The California Supreme Court has decided to hear a case that could impact the ability of undocumented workers to collect back wages or sue employers for discrimination in California, and may prove instructive in other courts that periodically have to tackle these issues. The case is Salas v. Sierra Chemical Co. (Case No. S196568), and the California Supreme Court will consider whether an employee’s use of false documentation (in this case, a Social Security number) to obtain employment precludes future actions by that employee for discrimination (disability discrimination here). The court has previously sought briefing on three issues:
Did the trial court err in dismissing plaintiff's claims under the Fair Employment and Housing Act (Gov. Code ?§ 12900 et seq.) on grounds of after-acquired evidence and unclean hands, based on plaintiff's use of false documentation to obtain employment in the first instance?
Did Senate Bill No. 1818 (2001-2002 Reg.
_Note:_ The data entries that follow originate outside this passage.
Definition proxy_round (rt : runtime) (r : ready) (now : Z) (connect_events : list TcpProxyEvent)
  : exec (result (runtime * list TcpProxyEvent) VmnetRuntimeError) :=
  let!? (events, o, g, proxy) :=
    pump_proxy_ready_async (rt_out rt) (rt_gateway rt) (rt_proxy rt) now
      (TcpProxy.readiness_selected (proxy_readable r) (proxy_writable r)) in
  let rt := with_bridges rt g proxy (rt_ingress rt) in
  Ret (let? o := write_event_frames proxy_event_frames o connect_events in
       Ok (with_out rt o, events ++ connect_events)).

Definition ingress_round (rt : runtime) (r : ready) (now : Z)
  : exec (result (runtime * list HostIngressEvent) VmnetRuntimeError) :=
  let!? (events, o, g, ingress) :=
    pump_host_ingress_ready_async (rt_out rt) (rt_gateway rt) (rt_ingress rt) now
      (if poll_all_host_ingress r then Ingress.readiness_all
       else Ingress.readiness_selected (host_readable r) (host_writable r)) in
  Ret (Ok (with_out (with_bridges rt g (rt_proxy rt) ingress) o, events)).

(** [write_gateway_events], [write_proxy_events] and
    [write_host_ingress_events]. *)
Fixpoint write_lines (log : L) (lines : list log_line) : io_result L :=
  match lines with
  | [] => match flush log with (Ok _, log) => Ok log | (Err error, _) => Err error end
  | line :: rest =>
      match write_line log line with
      | (Ok _, log) => write_lines log rest
      | (Err error, _) => Err error
      end
  end.

Definition write_events (log : option L) (lines : list log_line)
  : result (option L) VmnetRuntimeError :=
  match log with
  | None => Ok None
  | Some log => let? log := map_err RuntimeIo (write_lines log lines) in Ok (Some log)
  end.
Definition service_new (l : GuestServiceLimits) : service := mkService (GuestServiceState_new l) ∅.

(** What the end of a client's task drops. *)
Definition drop_stage (st : GuestServiceState) (g : stage) : GuestServiceState :=
  match g with
  | AwaitingFrame => drop_client st
  | InPrimary _ => drop_client (drop_primary st)
  | InDiagnostic _ => drop_client (drop_diagnostic st)
  end.

Inductive service_step : service -> service -> Prop :=
| sv_accepted s st i :
    sessions s !! i = None -> try_acquire_client (state s) = Ok st ->
    service_step s (mkService st (<[i := AwaitingFrame]> (sessions s)))
| sv_refused s e : try_acquire_client (state s) = Err e -> service_step s s
| sv_done s i w frame r st w' :
    sessions s !! i = Some AwaitingFrame -> first_frame (state s) w frame = (Done r, st, w') ->
    service_step s (mkService (drop_client st) (delete i (sessions s)))
| sv_primary s i w frame request st w' :
    sessions s !! i = Some AwaitingFrame ->
    first_frame (state s) w frame = (RunPrimary request, st, w') ->
    service_step s (mkService st (<[i := InPrimary request]> (sessions s)))
| sv_diagnostic s i w frame request st w' :
    sessions s !! i = Some AwaitingFrame ->
    first_frame (state s) w frame = (RunDiagnostic request, st, w') ->
    service_step s (mkService st (<[i := InDiagnostic request]> (sessions s)))
| sv_ended s i g :
    (** A session ends with a result or an error, or its task is dropped. *)
    sessions s !! i = Some g ->
    service_step s (mkService (drop_stage (state s) g) (delete i (sessions s))).

End Client.

(** ** The Docker bridge *)

Section Bridge.
Context {C D : Type} `{Read C} `{Write C} `{Read D} `{Write D}.
Context (shutdown_client : C -> C) (shutdown_docker : D -> D).

Record bridge := mkBridge {
  client : C; docker : D; client_read_closed : bool; docker_read_closed : bool;
  stats : DockerBridgeStats; bridge_end : option (result DockerBridgeStats GuestServiceError) }.

Definition bridge_start (c : C) (d : D) : bridge :=
  mkBridge c d false false (mkBridgeStats 0 0 false) None.

Definition bridge_open (b : bridge) : Prop :=
  bridge_end b = None /\ negb (client_read_closed b) || negb (docker_read_closed b) = true.

(** The loop of [proxy_docker_bridge]. *)
Inductive bridge_step : bridge -> bridge -> Prop :=
| br_client_closed b c :
    bridge_open b -> client_read_closed b = false -> read (client b) (64 * 1024) = (Ok [], c) ->
    bridge_step b (mkBridge c (shutdown_docker (docker b)) true (docker_read_closed b) (stats b) None)
| br_client b bs c d :
    bridge_open b -> client_read_closed b = false ->
    read (client b) (64 * 1024) = (Ok bs, c) -> bs <> [] ->
    RustIo.write_all (docker b) bs = (Ok tt, d) ->
    bridge_step b (mkBridge c d false (docker_read_closed b)
      (mkBridgeStats (client_to_docker (stats b) + len bs) (docker_to_client (stats b))
         (bridge_timed_out (stats b))) None)
| br_client_failed b r c d e :
    bridge_open b -> client_read_closed b = false -> read (client b) (64 * 1024) = (r, c) ->
    (r = Err e /\ d = docker b \/
     exists bs, r = Ok bs /\ bs <> [] /\ RustIo.write_all (docker b) bs = (Err e, d)) ->
    bridge_step b (mkBridge c d false (docker_read_closed b) (stats b) (Some (Err (DockerBridgeIo e))))
| br_docker_closed b d :
    bridge_open b -> docker_read_closed b = false -> read (docker b) (64 * 1024) = (Ok [], d) ->
    bridge_step b (mkBridge (shutdown_client (client b)) d (client_read_closed b) true (stats b) None)
| br_docker b bs c d :
    bridge_open b -> docker_read_closed b = false ->
    read (docker b) (64 * 1024) = (Ok bs, d) -> bs <> [] ->
    RustIo.write_all (client b) bs = (Ok tt, c) ->
    bridge_step b (mkBridge c d (client_read_closed b) false
      (mkBridgeStats (client_to_docker (stats b)) (docker_to_client (stats b) + len bs)
         (bridge_timed_out (stats b))) None)
| br_docker_failed b r c d e :
    bridge_open b -> docker_read_closed b = false -> read (docker b) (64 * 1024) = (r, d) ->
    (r = Err e /\ c = client b \/
     exists bs, r = Ok bs /\ bs <> [] /\ RustIo.write_all (client b) bs = (Err e, c)) ->
    bridge_step b (mkBridge c d (client_read_closed b) false (stats b) (Some (Err (DockerBridgeIo e))))
| br_idle b :
    bridge_open b ->
    bridge_step b
      (let st := mkBridgeStats (client_to_docker (stats b)) (docker_to_client (stats b)) true in
       mkBridge (client b) (docker b) (client_read_closed b) (docker_read_closed b) st (Some (Ok st)))
| br_over b :
    bridge_end b = None -> client_read_closed b && docker_read_closed b = true ->
    bridge_step b (mkBridge (client b) (docker b) true true (stats b) (Some (Ok (stats b)))).
(* ===== verification/PayloadClient.v ===== *)
(** The payload client of the frontend (src/vm-frontend/src/payload_client.rs): a
    session with its reader and writer tasks, the forwarding of the host's
    signals, the loop that joins them, the ping and the diagnostics.

    Each task is a state machine with a state for every place where it awaits; a
    step of the session is a step of one of its tasks. *)

From stdpp Require Import base option list numbers strings gmap relations.
From Stdlib Require Import ZArith Lia.
From S2P Require Import Prelude RustIo RustStr PayloadProtocol PayloadMessages HttpRequest VmnetServiceIo.

Local Open Scope list_scope.
Local Open Scope Z_scope.

Module PayloadClient.
Import Payload Messages Mpsc.

(** ** Signals of the host *)

Definition SIGHUP : Z := 1.
Definition SIGINT : Z := 2.
Definition SIGTERM : Z := 15.
Definition SIGWINCH : Z := 28.

Record PayloadControlOptions := mkOptions { opt_forward_signals : bool; opt_forward_resize : bool }.

Definition options_interactive : PayloadControlOptions := mkOptions true true.
Definition options_disabled : PayloadControlOptions := mkOptions false false.

Record PayloadControlPolicy := mkPolicy {
  forward_signals : bool; forward_resize : bool;
  repeated_interrupt_aborts : bool; terminate_aborts : bool }.

Definition policy (o : PayloadControlOptions) : PayloadControlPolicy :=
  mkPolicy (opt_forward_signals o) (opt_forward_resize o) (opt_forward_signals o)
    (opt_forward_signals o).

Definition policy_disabled : PayloadControlPolicy := policy options_disabled.
Definition policy_interactive : PayloadControlPolicy := policy options_interactive.

Inductive PayloadControlAction :=
| ForwardSignal (signal : Z)
| ForwardResize
| LocalAbort
| Ignore.

Definition host_signal_action (p : PayloadControlPolicy) (signal forwarded_interrupts : Z)
  : PayloadControlAction :=
  if (signal =? SIGWINCH) && forward_resize p then ForwardResize
  else if (signal =? SIGINT) && forward_signals p then
    if repeated_interrupt_aborts p && (forwarded_interrupts >? 0) then LocalAbort
    else ForwardSignal signal
  else if (signal =? SIGTERM) && terminate_aborts p then LocalAbort
  else if ((signal =? SIGTERM) || (signal =? SIGHUP)) && forward_signals p
  then ForwardSignal signal
  else Ignore.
Session) preclude application of those doctrines in this case? (See Civ. Code ?§ 3339; Gov. Code ?§ 7285; Health & Saf. Code ?§ 24000; Lab. Code ?§ 1171.5.)
Does federal immigration law preempt state law and thereby preclude an undocumented worker from obtaining, as a remedy for a violation of "state labor and employment laws" (Lab. Code § 1171.5; Civ. Code § 3339; Gov. Code § 7285; Health & Saf. Code § 24000), an award of compensatory remedies, including backpay? (See Hoffman Plastic Compounds, Inc. v. NLRB (2002) 535 U.S. 137.)
For those of you with employees in California, the first two issues are more important. Outside of California, they may have less of a direct impact. However, whenever a state supreme court considers the applicability of Hoffman Plastic, you should take notice. Courts and agencies, including the NLRB, have long sought to find broad remedies for undocumented workers, including backpay. As I’ve written elsewhere, Hoffman Plastic upset the balance between immigration law and available remedies for wage and hour, NLRA, and other violations. This case will add one more important voice to the debate over how to strike that balance post-Hoffman Plastic. The court scheduled Salas for oral argument today at 9:00 a.m., in Los Angeles and will issue a decision by July 1, 2014.